Empaca suministros para mantenerte seguro y cómodo. Incluye un chaleco reflectante (para que otros conductores te vean, especialmente de noche) y triángulos o bengalas reflectantes (para advertir a otros autos de tu vehículo averiado; colócalos a 100-200 pies detrás de tu auto en la carretera). Agrega una manta (de lana o de mylar de emergencia, para mantenerte caliente si estás varado en un clima frío) y ropa extra (una chaqueta, gorro, guantes y calcetines; incluso en verano, las noches pueden ser frías). Empaca agua (al menos 1 litro por persona) y bocadillos no perecederos (como barras de granola, nueces o fruta seca, para mantenerte hidratado y lleno mientras esperas ayuda). Incluye un botiquín de primeros auxilios (con vendas, toallitas antisépticas, analgésicos y pinzas, para lesiones menores).
Añade artículos para la comunicación y la navegación.

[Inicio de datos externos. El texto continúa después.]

(** C5.  A user forks a public program of somebody else whose rows all point
    at exercises that are in the table (the primary key of the exercises
    being unique).  With N the number of rows of the program's templates and
    M the number of distinct exercises they point at, the fork succeeds and

    - adds one program, owned by the forker, with visibility private,
      [is_public] false and version 1, whatever the source has;
    - adds exactly M exercises, all owned by the forker and each under an
      identifier no exercise had before;
    - adds exactly N rows, one per source row and in their order, with the
      planning fields of the source row and, as exercise, what the remap
      table gives for the source row's exercise, which is one of the M new
      exercises;
    - the remap table sends the identifier of a source exercise to the
      identifier of its copy. *)
Theorem fork_deep_copies_exercises :
  ∀ program_id user db source,
    db_get program_id (Api.programs db) = Some source →
    Api.Program.owner_id source ≠ Api.User.id user →
    Api.Program.is_public source = true →
    unique_ids (Api.exercises db) →
    (∀ row, row ∈ Api.program_rows db (Api.Program.id source) →
       ∃ ex, ex ∈ Api.exercises db ∧
             Api.Exercise.id ex = Api.TemplateExercise.exercise_id row) →
    ∃ db' new_program new_templates new_exercises new_rows (new_ex_map : gmap Z Z),
      Api.copy_program_from_public program_id user db =
        Ok (db', (new_program, new_templates)) ∧
      Api.programs db' = Api.programs db ++ [new_program] ∧
      Api.Program.owner_id new_program = Api.User.id user ∧
      Api.Program.visibility new_program = "private" ∧
      Api.Program.is_public new_program = false ∧
      Api.Program.version new_program = 1 ∧
      Api.exercises db' = Api.exercises db ++ new_exercises ∧
      length new_exercises =
        size (list_to_set (Api.TemplateExercise.exercise_id <$>
                           Api.program_rows db (Api.Program.id source)) : gset Z) ∧
      Forall (λ ex', Api.Exercise.owner_id ex' = Api.User.id user ∧
                     ∀ ex, ex ∈ Api.exercises db → Api.Exercise.id ex ≠ Api.Exercise.id ex')
             new_exercises ∧
      Api.template_exercises db' = Api.template_exercises db ++ new_rows ∧
      length new_rows = length (Api.program_rows db (Api.Program.id source)) ∧
      Forall2 (Api.row_forked new_ex_map)
              (Api.program_rows db (Api.Program.id source)) new_rows ∧
      Forall (λ row', ∃ ex', ex' ∈ new_exercises ∧
                             Api.TemplateExercise.exercise_id row' = Api.Exercise.id ex')
             new_rows ∧
      (∀ old new, new_ex_map !! old = Some new →
         ∃ ex ex', ex ∈ Api.exercises db ∧ ex' ∈ new_exercises ∧
                   Api.Exercise.id ex = old ∧ Api.Exercise.id ex' = new ∧
                   Api.exercise_forked (Api.User.id user) ex ex').
Proof.
  intros pid user db source Hget Hother Hpublic Hnd Hexist.
  unfold Api.copy_program_from_public. rewrite Hget. cbn [mbind result_bind or_raise].
  rewrite decide_False by (rewrite Hpublic; by intros [_ ?]).
  fold (Api.program_templates db (Api.Program.id source)).
  destruct (scan_templates_spec db (Api.program_templates db (Api.Program.id source)))
    as [Hrbt Hids].
  destruct (Api.scan_templates db _) as [rows_by_tpl exercise_ids].
  cbn [fst snd] in Hrbt, Hids. fold (Api.program_rows db (Api.Program.id source)) in Hids.
  rewrite exercises_to_copy.
  set (exs := filter (λ ex, Api.Exercise.id ex ∈ exercise_ids) (Api.exercises db)).
  set (new_program := Api.Program.mk _ _ _ _ _ _ _ _ _ _).
  set (db_p := Api.set_programs db (Api.programs db ++ [new_program])).
  destruct (fork_exercises_spec user exs db_p)
    as (news & Hdb_e & Hforked & Hfresh & Hmap & Hdom).
  destruct (Api.copy_exercises user exs db_p) as [db_e new_ex_map].
  cbn [fst snd] in Hdb_e, Hmap, Hdom. subst db_e.
  assert (∀ ex, ex ∈ exs → ex ∈ Api.exercises db) as Hexs.
  { intros ex Hex. by apply list_elem_of_filter in Hex as [_ ?]. }
  assert (∀ tpl row, tpl ∈ Api.program_templates db (Api.Program.id source) →
            row ∈ Api.template_rows db (Api.WorkoutTemplate.id tpl) →
            ∃ v, new_ex_map !! Api.TemplateExercise.exercise_id row = Some v ∧ v ≠ 0)
    as Hmapped.
  { intros tpl row Htpl Hrow.
    assert (row ∈ Api.program_rows db (Api.Program.id source)) as Hrow'.
    { unfold Api.program_rows. apply list_elem_of_bind. by exists tpl. }
    destruct (Hexist row Hrow') as (ex & Hex & Hid).
    destruct (Hdom ex) as [v Hv].
    { apply list_elem_of_filter. split; [|done]. rewrite Hid, Hids.
      apply elem_of_list_to_set. by apply list_elem_of_fmap_2. }
    exists v. rewrite <- Hid. split; [done|].
    destruct (Hmap _ _ Hv) as (_ & ex' & _ & Hex' & _ & <- & _).
    rewrite Forall_forall in Hfresh. specialize (Hfresh ex' Hex').
    pose proof (db_fresh_pos (Api.exercises db_p)). lia. }
  destruct (fork_templates_spec user new_program rows_by_tpl new_ex_map
              (Api.template_rows db) (Api.program_templates db (Api.Program.id source))
              (Api.set_exercises db_p (Api.exercises db_p ++ news)) Hrbt Hmapped)
    as (new_tpls & new_rows & Hdb_t & Hlen & Hown & Hrows).
  destruct (Api.copy_templates user new_program rows_by_tpl new_ex_map
              (Api.program_templates db (Api.Program.id source))
              (Api.set_exercises db_p (Api.exercises db_p ++ news)))
    as [db_t new_templates].
  cbn [fst] in Hdb_t. subst db_t.
  fold (Api.program_rows db (Api.Program.id source)) in Hrows.
  eexists _, new_program, new_templates, news, new_rows, new_ex_map.
  split; [reflexivity|]. split_and!; try done.
  - assert (exercise_ids ∩ list_to_set (Api.Exercise.id <$> Api.exercises db) = exercise_ids)
      as Hsub.
    { apply set_eq. intros k. rewrite elem_of_intersection, elem_of_list_to_set.
      split; [tauto|]. intros Hk. split; [done|].
      rewrite Hids in Hk. apply elem_of_list_to_set in Hk.
      apply list_elem_of_fmap in Hk as (row & -> & Hrow).
      destruct (Hexist row Hrow) as (ex & Hex & <-). by apply list_elem_of_fmap_2. }
    rewrite <- (Forall2_length _ _ _ Hforked). unfold exs.
    rewrite filter_in_set_length by done. by rewrite Hsub, Hids.
  - rewrite Forall_forall in *. intros ex' Hex'. split.
    + assert (∃ ex, Api.exercise_forked (Api.User.id user) ex ex') as [ex Hf].
      { apply list_elem_of_lookup in Hex' as [i Hi].
        destruct (Forall2_lookup_r _ _ _ _ _ Hforked Hi) as (ex & _ & Hf). by exists ex. }
      by destruct Hf.
    + intros ex Hex. specialize (Hfresh ex' Hex').
      pose proof (db_fresh_gt (Api.exercises db) ex Hex) as Hlt.
      change (row_id ex) with (Api.Exercise.id ex) in Hlt.
      assert (db_fresh (Api.exercises db) = db_fresh (Api.exercises db_p)) as Heq by done.
      lia.
  - symmetry. by apply (Forall2_length _ _ _ Hrows).
  - rewrite Forall_forall. intros row' Hrow'.
    apply list_elem_of_lookup in Hrow' as [i Hi].
    destruct (Forall2_lookup_r _ _ _ _ _ Hrows Hi) as (row & _ & Hrow & _).
    destruct (Hmap _ _ Hrow) as (_ & ex' & _ & Hex' & _ & Hid & _). by exists ex'.
  - intros old new Hold. destruct (Hmap _ _ Hold) as (ex & ex' & Hex & Hex' & ? & ? & ?).
    exists ex, ex'. split_and!; try done. by apply Hexs.
Qed.

Lemma fork_deep_copies_exercises_witness :
  ∃ db' new_program new_templates new_exercises new_rows,
    Api.copy_program_from_public 1 Sample.bob Sample.db0 =
      Ok (db', (new_program, new_templates)) ∧
    Api.Program.version new_program = 1 ∧
    Api.exercises db' = Api.exercises Sample.db0 ++ new_exercises ∧
    length new_exercises = 2%nat ∧
    Api.template_exercises db' = Api.template_exercises Sample.db0 ++ new_rows ∧
    length new_rows = 3%nat.
Proof.
  destruct (fork_deep_copies_exercises 1 Sample.bob Sample.db0 Sample.base_program)
    as (db' & np & nts & nex & nrows & m & Hcopy & _ & _ & _ & _ & Hv & Hex & Hm & _
        & Hrows & Hn & _).
  - reflexivity.
  - simpl. lia.
  - reflexivity.
  - by apply (bool_decide_unpack _).
  - intros row Hrow.
    change (Api.program_rows Sample.db0 (Api.Program.id Sample.base_program))
      with Sample.push_rows in Hrow.
    unfold Sample.push_rows in Hrow.
    apply elem_of_cons in Hrow as [->|Hrow]; [exists Sample.bench; split; [by left|done]|].
    apply elem_of_cons in Hrow as [->|Hrow]; [exists Sample.bench; split; [by left|done]|].
    apply list_elem_of_singleton in Hrow as ->.
    exists Sample.squat. split; [right; by left|done].
  - exists db', np, nts, nex, nrows. split_and!; try done.
Defined.

(** The copy drops a row whose exercise is gone: of the four rows of the
    source three are copied, for its two exercises that are left. *)
Example fork_drops_dangling_rows :
  ∃ db' response,
    Api.copy_program_from_public 1 Sample.bob Sample.db_dangling = Ok (db', response) ∧
    length (Api.program_rows Sample.db_dangling 1) = 4%nat ∧
    length (Api.template_exercises db') = (4 + 3)%nat ∧
    length (Api.exercises db') = (2 + 2)%nat.
Proof. eexists _, _. split_and!; reflexivity. Qed.

(** ** C9: copying a program *)

Section owner_copy_facts.
Import Api.

Lemma foldl_fst_preserves {A B C D} (f : A * C → B → A * C) (proj : A → D)
    (l : list B) (a : A) (c : C) :
  (∀ a c b, proj (f (a, c) b).1 = proj a) → proj (foldl f (a, c) l).1 = proj a.
Proof.
  intros Hf. revert a c. induction l as [|b l IH]; intros a c; [done|].
  cbn [foldl]. specialize (Hf a c b). destruct (f (a, c) b) as [a' c'].
  by rewrite IH.
Qed.

(** The copy of the templates and of their rows adds no exercise. *)
Lemma copy_templates_exercises user np rbt m templates db :
  exercises (copy_templates user np rbt m templates db).1 = exercises db.
Proof.
  unfold copy_templates. apply (foldl_fst_preserves _ exercises).
  intros d new_templates tpl. cbv zeta.
  match goal with
  | |- context [copy_rows ?t m ?r ?d'] =>
      assert (exercises (copy_rows t m r d').1 = exercises d) as Hrows;
      [|by destruct (copy_rows t m r d')]
  end.
  unfold copy_rows. rewrite (foldl_fst_preserves _ exercises); [done|].
  intros d' new_rows row.
  destruct (m !! TemplateExercise.exercise_id row) as [v|]; [|done].
  by case_decide.
Qed.

Lemma owner_copy_spec program_id user db source :
  db_get program_id (programs db) = Some source →
  Program.owner_id source = User.id user →
  ∃ db' new_program new_templates new_exercises,
    copy_program_from_public program_id user db = Ok (db', (new_program, new_templates)) ∧
    new_program =
      Program.mk (db_fresh (programs db)) (User.id user)
        (Program.name source) (Program.description source)
        (Program.start_date source) (Program.end_date source)
        (Program.status source) 1 "private" false ∧
    exercises db' = exercises db ++ new_exercises ∧
    Forall2 (exercise_forked (User.id user))
      (filter (λ ex, Exercise.id ex ∈
                       TemplateExercise.exercise_id <$> program_rows db (Program.id source))
              (exercises db))
      new_exercises.
Proof.
  intros Hget Hown.
  unfold copy_program_from_public. rewrite Hget. cbn [mbind result_bind or_raise].
  rewrite decide_False by (by intros [? _]).
  fold (program_templates db (Program.id source)).
  destruct (scan_templates_spec db (program_templates db (Program.id source)))
    as [_ Hids].
  destruct (scan_templates db _) as [rows_by_tpl exercise_ids].
  cbn [snd] in Hids. fold (program_rows db (Program.id source)) in Hids.
  rewrite exercises_to_copy. rewrite (decide_False (P := _ ≠ _)) by (by intros ?).
  set (exs := filter (λ ex, Exercise.id ex ∈ exercise_ids) (exercises db)).
  set (new_program := Program.mk _ _ _ _ _ _ _ _ _ _).
  set (db_p := set_programs db (programs db ++ [new_program])).
  destruct (fork_exercises_spec user exs db_p) as (news & Hdb_e & Hforked & _).
  destruct (copy_exercises user exs db_p) as [db_e new_ex_map].
  cbn [fst] in Hdb_e. subst db_e.
  pose proof (copy_templates_exercises user new_program rows_by_tpl new_ex_map
                (program_templates db (Program.id source))
                (set_exercises db_p (exercises db_p ++ news))) as Hexs.
  destruct (copy_templates user new_program rows_by_tpl new_ex_map _ _)
    as [db_t new_templates].
  cbn [fst] in Hexs. eexists db_t, new_program, new_templates, news.
  split_and!; [done|done|by rewrite Hexs|].
  replace (filter _ (exercises db)) with exs; [done|].
  unfold exs. apply list_filter_iff. intros ex. by rewrite Hids, elem_of_list_to_set.
Qed.
End owner_copy_facts.
(** * Worker lookup, date normaliser and connectivity probe of secteur-v13

    Shallow embedding of
    - [src/unnamed/part_000]   : first lookup module (dd/MM/yyyy-only
                                 [parseFrenchDate] built on [new Date]);
    - [src/unnamed/part_001]   : lookup module reading the body as text and
                                 the truncating [parseFrenchDate];
    - [src/client/lib/firebase.ts] : [testFirebaseConnection], the
                                 gender-aware [searchWorkerInGoogleSheet] and
                                 the UTC+1 shifting [parseFrenchDate].

    JS strings are modelled as [string] (lists of 8-bit characters). *)

From Stdlib Require Import String Ascii ZArith List Bool Lia.
From Stdlib Require Import FunctionalExtensionality Numbers.DecimalString.
Import ListNotations.
Open Scope string_scope.
Open Scope Z_scope.

(* ------------------------------------------------------------------ *)
(** ** JS string primitives *)
Module JS.

(** WhiteSpace and LineTerminator code points representable in 8 bits:
    TAB, LF, VT, FF, CR, SPACE, NBSP.  Used by [String.prototype.trim]
    and by the leading-whitespace skip of [parseInt]. *)
Definition is_space (c : ascii) : bool :=
  let n := nat_of_ascii c in
  (Nat.eqb n 9 || Nat.eqb n 10 || Nat.eqb n 11 || Nat.eqb n 12
   || Nat.eqb n 13 || Nat.eqb n 32 || Nat.eqb n 160)%bool.

Fixpoint trim_start (s : string) : string :=
  match s with
  | EmptyString => EmptyString
  | String c r => if is_space c then trim_start r else s
  end.

Definition rev_str (s : string) : string :=
  string_of_list_ascii (rev (list_ascii_of_string s)).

Incluye un celular cargado y un cargador de auto (para mantener tu celular con energía; lo necesitarás para pedir ayuda). Agrega un cargador portátil (una batería externa, por si el cargador de tu auto no funciona). Incluye un mapa y una brújula (o un dispositivo GPS, para encontrar tu ubicación si te pierdes, especialmente en zonas sin señal). Agrega una lista de contactos de emergencia (asistencia en carretera, compañía de seguros y familiares, para pedir ayuda).
Incluye suministros para emergencias graves. Empaca un extintor (clasificado ABC para apagar incendios pequeños, como el de un motor). Agrega un rompeventanas y un cortador de cinturones de seguridad (una herramienta que puede romper las ventanas del auto y cortar los cinturones de seguridad; esencial si queda atrapado en su auto después de un accidente). Incluye un silbato (para pedir ayuda si se queda varado en una zona remota). Agrega un pequeño kit para encender fuego (cerillas o un encendedor en un recipiente impermeable para encender un fuego para calentarse o para hacer señales, si es seguro hacerlo).
Adapta el kit a tu clima y necesidades. Si vives en un clima frío, añade un raspador de hielo, un cepillo para nieve y una bolsa de arena o arena para gatos (para mayor tracción si tu coche se atasca en la nieve o el hielo). Si vives en un clima cálido, añade protector solar, un sombrero y agua extra. Si tienes hijos, añade toallitas húmedas, pañales y refrigerios adicionales para ellos. Si conduces largas distancias, añade más agua y comida (suficiente para 24 a 48 horas).
Guarde el kit en un lugar de fácil acceso. Guárdelo en la cajuela o el asiento trasero; asegúrese de poder acceder a él incluso si el auto se avería. Revíselo cada 6 meses: reemplace los alimentos o el agua caducados, recargue los dispositivos portátiles y asegúrese de que las herramientas estén en buen estado.
Un kit de emergencia para el automóvil bien equipado le brinda tranquilidad: estará preparado para cualquier imprevisto que le depare el camino.